═══ The input ═══

(* ===== verification/StoreCAKeys.v ===== *)
(** * CA keys (internal/store/ca_keys.go)

    The ca_keys rows of the three purposes and their states active, retiring
    and retired. *)
From S2P Require Export StoreSessions.

Local Open Scope string_scope.
Local Open Scope list_scope.

Definition valid_key_state (s : string) : bool :=
  bool_decide (s ∈ [CAKeyStateActive; CAKeyStateRetiring; CAKeyStateRetired]).
Definition valid_purpose (p : string) : bool :=
  bool_decide (p ∈ [CertTypeUser; CertTypeHost; CAPurposeMTLS]).
Definition same_public_key (purpose publicKey : string) (k : CAKey) : bool :=
  bool_decide (cakey_Purpose k = purpose) && bool_decide (cakey_PublicKey k = publicKey).

(** CHECK constraints and the unique index on (purpose, public_key). *)
Definition cakey_ok (db : Db) (k : CAKey) : bool :=
  valid_purpose (cakey_Purpose k) && valid_key_state (cakey_State k) &&
  negb (existsb (same_public_key (cakey_Purpose k) (cakey_PublicKey k)) (ca_keys db)).

Definition cakey_row (k : CAKey) (state : string) (id : uuid) (now : Z) : CAKey := {|
  cakey_ID := id; cakey_Purpose := cakey_Purpose k; cakey_Algorithm := cakey_Algorithm k;
  cakey_PublicKey := cakey_PublicKey k;
  cakey_EncryptedPrivateKey := cakey_EncryptedPrivateKey k;
  cakey_State := state; cakey_CreatedAt := now; cakey_RetiredAt := None |}.

Definition cakey_with_state (state : string) (retired_at : option Z) (k : CAKey) : CAKey := {|
  cakey_ID := cakey_ID k; cakey_Purpose := cakey_Purpose k; cakey_Algorithm := cakey_Algorithm k;
  cakey_PublicKey := cakey_PublicKey k;
  cakey_EncryptedPrivateKey := cakey_EncryptedPrivateKey k;
  cakey_State := state; cakey_CreatedAt := cakey_CreatedAt k; cakey_RetiredAt := retired_at |}.

(** ORDER BY created_at DESC, id. *)
Definition newest_key_first (a b : CAKey) : bool :=
  (cakey_CreatedAt b <? cakey_CreatedAt a)%Z ||
  ((cakey_CreatedAt a =? cakey_CreatedAt b)%Z && (cakey_ID a <=? cakey_ID b)%N).

Section ca_keys.
Context `{Crypto} `{UUIDs}.

Definition CreateCAKey (k : CAKey) : M CAKey :=
  let state := if bool_decide (cakey_State k = "") then CAKeyStateActive else cakey_State k in
  queryOne (sql_insert ca_keys_table (cakey_row k state) cakey_ok).

Definition GetCAKey (id : uuid) : M CAKey :=
  queryOne (sql_select (λ db, List.filter (λ k, bool_decide (cakey_ID k = id)) (ca_keys db))).
Definition ListCAKeys (purpose : string) : M (list CAKey) :=
  queryAll (λ db, sort_by newest_key_first
    (List.filter (λ k, bool_decide (cakey_Purpose k = purpose)) (ca_keys db))).
(** The keys of the bundle: everything that is not retired. *)
Definition bundle_keys (db : Db) (purpose : string) : list CAKey :=
  sort_by newest_key_first
    (List.filter (λ k, bool_decide (cakey_Purpose k = purpose) &&
                       negb (bool_decide (cakey_State k = CAKeyStateRetired))) (ca_keys db)).
Definition ListActiveCAKeys (purpose : string) : M (list CAKey) :=
  queryAll (λ db, bundle_keys db purpose).

Definition UpdateCAKeyState (id : uuid) (state : string) : M CAKey :=
  queryOne (sql_update ca_keys_table (λ k, bool_decide (cakey_ID k = id))
    (λ now k, cakey_with_state state
       (if bool_decide (state = CAKeyStateRetired) then Some now else cakey_RetiredAt k) k)
    (λ k, valid_key_state (cakey_State k))).

(** [AdoptCAKey]: the row, and whether this call inserted it. *)
Definition AdoptCAKey (purpose algorithm publicKey : string) : M (CAKey * bool) :=
  BeginFunc (
    let* r := try (queryOne (sql_insert_or_nothing ca_keys_table
      (cakey_row {| cakey_ID := 0%N; cakey_Purpose := purpose; cakey_Algorithm := algorithm;
         cakey_PublicKey := publicKey; cakey_EncryptedPrivateKey := None;
         cakey_State := CAKeyStateActive; cakey_CreatedAt := 0; cakey_RetiredAt := None |}
         CAKeyStateActive)
      cakey_ok (same_public_key purpose publicKey))) in
    match r with
    | Ok key =>
        wrap "demote previous active ca-key"
          (exec (sql_update ca_keys_table
             (λ k, bool_decide (cakey_Purpose k = purpose) &&
                   bool_decide (cakey_State k = CAKeyStateActive) &&
                   negb (bool_decide (cakey_ID k = cakey_ID key)))
             (λ _ k, cakey_with_state CAKeyStateRetiring (cakey_RetiredAt k) k) (λ _, true))) ;;
        ret (key, true)
    | Err e =>
        if errors_Is e ErrNotFound then
          let* key := wrap "re-select adopted ca-key" (queryOne (sql_select (λ db,
            List.filter (same_public_key purpose publicKey) (ca_keys db)))) in
          if bool_decide (cakey_State key = CAKeyStateRetired)
          then fail (ErrWrap "provide the current key or un-retire this one" ErrCAKeyRetired)
          else ret (key, false)
        else fail (ErrWrap "insert adopted ca-key" e)
    end).

#[export] Instance CreateCAKey_audit k : Keeps audit_grows (CreateCAKey k).
Proof. unfold CreateCAKey. apply _. Qed.
#[export] Instance ListActiveCAKeys_audit p : Keeps audit_grows (ListActiveCAKeys p).
Proof. unfold ListActiveCAKeys. apply _. Qed.
#[export] Instance UpdateCAKeyState_audit i s : Keeps audit_grows (UpdateCAKeyState i s).
Proof. unfold UpdateCAKeyState. apply _. Qed.
#[export] Instance AdoptCAKey_audit p a k : Keeps audit_grows (AdoptCAKey p a k).
Proof.
  unfold AdoptCAKey. apply keeps_BeginFunc; [apply _|]. apply keeps_bind; [apply _..|].
  intros [key|e]; [apply _|]. destruct (errors_Is e ErrNotFound); [|apply _].
  apply keeps_bind; [apply _..|]. intros key. case_bool_decide; apply _.
Qed.
End ca_keys.

(** ** Lemmas *)
Lemma bundle_keys_elem db purpose k :
  k ∈ bundle_keys db purpose ↔
  k ∈ ca_keys db ∧ cakey_Purpose k = purpose ∧ cakey_State k ≠ CAKeyStateRetired.
Proof.
  unfold bundle_keys. rewrite sort_by_elem, filter_bool_In, andb_true_iff, negb_true_iff.
  rewrite bool_decide_eq_true, bool_decide_eq_false. tauto.
Qed.

Section key_lemmas.
Context `{Crypto} `{UUIDs}.
Implicit Types w : World.

(** Key ids are distinct and drawn. *)
Record keys_ok (ks : list CAKey) (n : N) : Prop := {
  key_ids_distinct : NoDup (cakey_ID <$> ks);
  key_ids_drawn : ∀ k, k ∈ ks → drawn n (cakey_ID k)
}.
Definition keys_wf w : Prop := keys_ok (ca_keys (w_db w)) (w_uuid w).

Lemma keys_ok_map ks n f :
  (∀ k, cakey_ID (f k) = cakey_ID k) → keys_ok ks n → keys_ok (List.map f ks) n.
Proof.
  intros Hf []. split.
  - change (List.map f ks) with (f <$> ks). rewrite <-list_fmap_compose.
    erewrite list_fmap_ext; [done|]. intros; apply Hf.
  - intros k (k' & -> & Hk')%list_elem_of_fmap. rewrite Hf. auto.
Qed.

Lemma keys_ok_snoc ks n k :
  cakey_ID k = gen_uuid n → keys_ok ks n → keys_ok (ks ++ [k]) (n + 1).
Proof.
  intros Hk []. split.
  - apply fmap_NoDup_snoc; [done|]. rewrite Hk. intros (k' & Heq & Hk')%list_elem_of_fmap.
    by eapply drawn_fresh; [apply key_ids_drawn0|].
  - intros k' [Hk'|Hk'%list_elem_of_singleton]%elem_of_app;
      [by apply drawn_next, key_ids_drawn0|subst; rewrite Hk; apply drawn_new].
Qed.

Lemma key_id_inj ks n k1 k2 :
  keys_ok ks n → k1 ∈ ks → k2 ∈ ks → cakey_ID k1 = cakey_ID k2 → k1 = k2.
Proof.
  intros [Hnd _] [i Hi]%list_elem_of_lookup [j Hj]%list_elem_of_lookup Heq.
  assert (i = j) as <-; [|congruence].
  eapply NoDup_lookup; [exact Hnd|..]; rewrite list_lookup_fmap_Some; [by exists k1|].
  exists k2. split; [congruence|done].
Qed.
End key_lemmas.

(** ** Properties *)

(** Adopting a mounted key: on success the returned row has the mounted
    public key and is not retired. If this call inserted it, it is active and
    every other key of the purpose that was active is now retiring, so at most
    the new key is active; otherwise no key changed state (a retiring key is
    not promoted back). Keys of other purposes never change, and a retired row
    or any failure leaves the database unchanged. *)
Theorem adopt_key_never_promotes `{Crypto} `{UUIDs} purpose algorithm publicKey w r w'
  (Hrun : AdoptCAKey purpose algorithm publicKey w = (r, w')) :
  match r with
  | Ok (key, created) =>
      key ∈ ca_keys (w_db w') ∧ cakey_Purpose key = purpose ∧ cakey_PublicKey key = publicKey ∧
      cakey_State key ≠ CAKeyStateRetired ∧
      if created then
        cakey_State key = CAKeyStateActive ∧
        (∀ k, k ∈ ca_keys (w_db w') → cakey_Purpose k = purpose →
           cakey_State k = CAKeyStateActive → cakey_ID k = cakey_ID key) ∧
        (∀ k, k ∈ ca_keys (w_db w) → cakey_Purpose k ≠ purpose → k ∈ ca_keys (w_db w'))
      else ca_keys (w_db w') = ca_keys (w_db w)
  | Err _ => w_db w' = w_db w
  end.
Proof.
  destruct r as [[key created]|e]; [|by eapply transaction_Err].
  unfold AdoptCAKey in Hrun. run_step. subst. run_step. run_step.
  match goal with Hq : queryOne _ _ = (?r, _) |- _ => destruct r as [key'|e] eqn:Hr end.
  - match goal with Hq : queryOne _ _ = _ |- _ =>
      apply queryOne_Ok in Hq; unfold sql_insert_or_nothing in Hq; simpl in Hq end.
    destruct (existsb (same_public_key purpose publicKey) _); run_all. split_and!; [|done..| | ].
    + apply list_elem_of_fmap. eexists. split; [|apply elem_of_app; right; by left].
      simpl. by rewrite (bool_decide_true (gen_uuid _ = _)), andb_false_r by done.
    + intros k (k' & -> & Hk')%list_elem_of_fmap. simpl in *.
      destruct (_ && _ && _) eqn:E; simpl; [done|]. intros Hp Hs.
      rewrite Hp, Hs, !bool_decide_true in E by done. simpl in E. by bool_to_prop.
    + intros k Hk Hp. apply list_elem_of_fmap. exists k.
      rewrite (bool_decide_false (cakey_Purpose k = purpose)) by done. simpl.
      split; [done|]. apply elem_of_app. by left.
  - destruct (errors_Is e ErrNotFound) eqn:He; [|run_step].
    match goal with Hq : queryOne _ _ = (Err e, ?w1) |- _ =>
      assert (ca_keys (w_db w1) = ca_keys (w_db w)) as Hdb end.
    { unfold queryOne, sql_insert_or_nothing, sql_select, sql_insert, stmt, bind, ret, fail in *.
      simpl in *. repeat (case_match; simplify_eq/=); done. }
    run_all. case_bool_decide; [run_step|]. run_step. simplify_eq.
    match goal with Hf : [key] = List.filter _ _ |- _ =>
      assert (key ∈ [key]) as Hin by (by left); rewrite Hf in Hin end.
    apply filter_bool_In in Hin as [Hin Hb]. unfold same_public_key in Hb. bool_to_prop.
    split_and!; done.
Qed.

Lemma adopt_key_never_promotes_witness :
  ∃ key w', AdoptCAKey (H0 := counting_uuids) "user" "ed25519" "knew" (toy_world toy_db) =
      (Ok (key, true), w') ∧
    ∀ k, k ∈ ca_keys (w_db w') → cakey_Purpose k = "user" →
      cakey_State k = CAKeyStateActive → cakey_ID k = cakey_ID key.
Proof.
  do 2 eexists. split; [vm_compute; reflexivity|].
  apply (adopt_key_never_promotes (H0 := counting_uuids) "user" "ed25519" "knew" (toy_world toy_db)
    (Ok ({| cakey_ID := 100; cakey_Purpose := "user"; cakey_Algorithm := "ed25519";
            cakey_PublicKey := "knew"; cakey_EncryptedPrivateKey := None; cakey_State := "active";
            cakey_CreatedAt := 1000 * Hour; cakey_RetiredAt := None |}, true)) _ eq_refl).
Defined.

═══

**The problem**. What you retype should run from the first line of the entries above through the line containing "Definition cakey_row (k", exactly and in full.

**Task response**.
(* ===== verification/StoreCAKeys.v ===== *)
(** * CA keys (internal/store/ca_keys.go)

    The ca_keys rows of the three purposes and their states active, retiring
    and retired. *)
From S2P Require Export StoreSessions.

Local Open Scope string_scope.
Local Open Scope list_scope.

Definition valid_key_state (s : string) : bool :=
  bool_decide (s ∈ [CAKeyStateActive; CAKeyStateRetiring; CAKeyStateRetired]).
Definition valid_purpose (p : string) : bool :=
  bool_decide (p ∈ [CertTypeUser; CertTypeHost; CAPurposeMTLS]).
Definition same_public_key (purpose publicKey : string) (k : CAKey) : bool :=
  bool_decide (cakey_Purpose k = purpose) && bool_decide (cakey_PublicKey k = publicKey).

(** CHECK constraints and the unique index on (purpose, public_key). *)
Definition cakey_ok (db : Db) (k : CAKey) : bool :=
  valid_purpose (cakey_Purpose k) && valid_key_state (cakey_State k) &&
  negb (existsb (same_public_key (cakey_Purpose k) (cakey_PublicKey k)) (ca_keys db)).

Definition cakey_row (k : CAKey) (state : string) (id : uuid) (now : Z) : CAKey := {|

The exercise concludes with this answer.